■ PROBLEM TO WORK ON ■
Nothing but the lines from the one containing "split; [split; [intros" to the end of the data should be returned, each exactly as written.

■ DATA TO USE ■
■ ■ ■ ■
Lemma true_div_cases (a b : Z) :
  (b = 0 ∧ true_div a b = inl ZeroDivisionError)
  ∨ (b ≠ 0 ∧ float_overflow_bound * Z.abs b <= Z.abs a ∧ true_div a b = inl OverflowError)
  ∨ (b ≠ 0 ∧ Z.abs a < float_overflow_bound * Z.abs b ∧ exists q, true_div a b = inr q).
Proof.
  unfold true_div. destruct (b =? 0) eqn:E0.
  - left. apply Z.eqb_eq in E0. done.
  - apply Z.eqb_neq in E0. right.
    destruct (float_overflow_bound * Z.abs b <=? Z.abs a) eqn:E1.
    + left. apply Z.leb_le in E1. done.
    + right. apply Z.leb_gt in E1. split_and!; [done|done|by eexists].
Qed.

(** X17. When [initialize_cache] reaches the worker. The worker's
    [initialize_cache] is called, once and with both counts as given,
    exactly when [driver_worker] is set, [max_model_len] is not 0 and the
    logged quotient [num_gpu_blocks * block_size / max_model_len] is
    within float range. Otherwise the method raises with the executor
    unchanged and the worker not called: [ZeroDivisionError] for
    [max_model_len] 0, [OverflowError] for a quotient out of range, and
    [AttributeError] on an executor without worker only after those two
    checks and both log records. *)
Theorem initialize_cache_reaches_worker (ex : GPUExecutor W) (g c : Z) :
  let r := initialize_cache g c ex in
  let len := max_model_len (model_config ex) in
  let tokens := g * block_size (cache_config ex) in
  (worker_calls r.2 = [InitializeCache g c]
   <-> is_Some (driver_worker ex) ∧ len ≠ 0
       ∧ Z.abs tokens < float_overflow_bound * Z.abs len)
  ∧ (worker_calls r.2 = [InitializeCache g c]
     ∨ worker_calls r.2 = [] ∧ r.1.2 = ex ∧ is_Some r.1.1)
  ∧ (len = 0 -> r = (Some ZeroDivisionError, ex, [LogBlocks g c]))
  ∧ (len ≠ 0 -> float_overflow_bound * Z.abs len <= Z.abs tokens ->
     r = (Some OverflowError, ex, [LogBlocks g c]))
  ∧ (len ≠ 0 -> Z.abs tokens < float_overflow_bound * Z.abs len ->
     driver_worker ex = None ->
     r.1 = (Some AttributeError, ex) ∧ length r.2 = 2%nat).
Proof.
  intros r len tokens. unfold r, initialize_cache. fold len tokens.
  destruct (true_div_cases tokens len) as [[Hz E]|[(Hnz & Hbig & E)|(Hnz & Hsmall & q & E)]];
    rewrite E.
  - split; [split; [done|intros (_ & Hne & _); done]|].
    split; [right; split_and!; [done|done|by eexists]|].
    split; [done|]. split; [done|]. intros Hne. done.
  - split; [split; [done|intros (_ & _ & Hlt); lia]|].
    split; [right; split_and!; [done|done|by eexists]|].
    split; [done|]. split; [done|]. intros _ Hlt. lia.
  - destruct (driver_worker ex) as [w|] eqn:Hw.
    + destruct (worker_initialize_cache g c w) as [e w'] eqn:Ew. simpl.
      split; [split; [intros _; split_and!; [by eexists|done|done]|done]|].
      split; [by left|].
      split; [done|]. split; [intros _ Hge; lia|]. intros _ _ Hnone. done.
    + simpl.
      split; [split; [done|intros ([w Hw'] & _); done]|].
      split; [right; split_and!; [done|done|by eexists]|].
      split; [done|]. split; [intros _ Hge; lia|]. done.
Qed.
■ ■ ■ ■
■ ANSWER SECTION ■
      split; [split; [intros _; split_and!; [by eexists|done|done]|done]|].
      split; [by left|].
      split; [done|]. split; [intros _ Hge; lia|]. intros _ _ Hnone. done.
    + simpl.
      split; [split; [done|intros ([w Hw'] & _); done]|].
      split; [right; split_and!; [done|done|by eexists]|].
      split; [done|]. split; [intros _ Hge; lia|]. done.
Qed.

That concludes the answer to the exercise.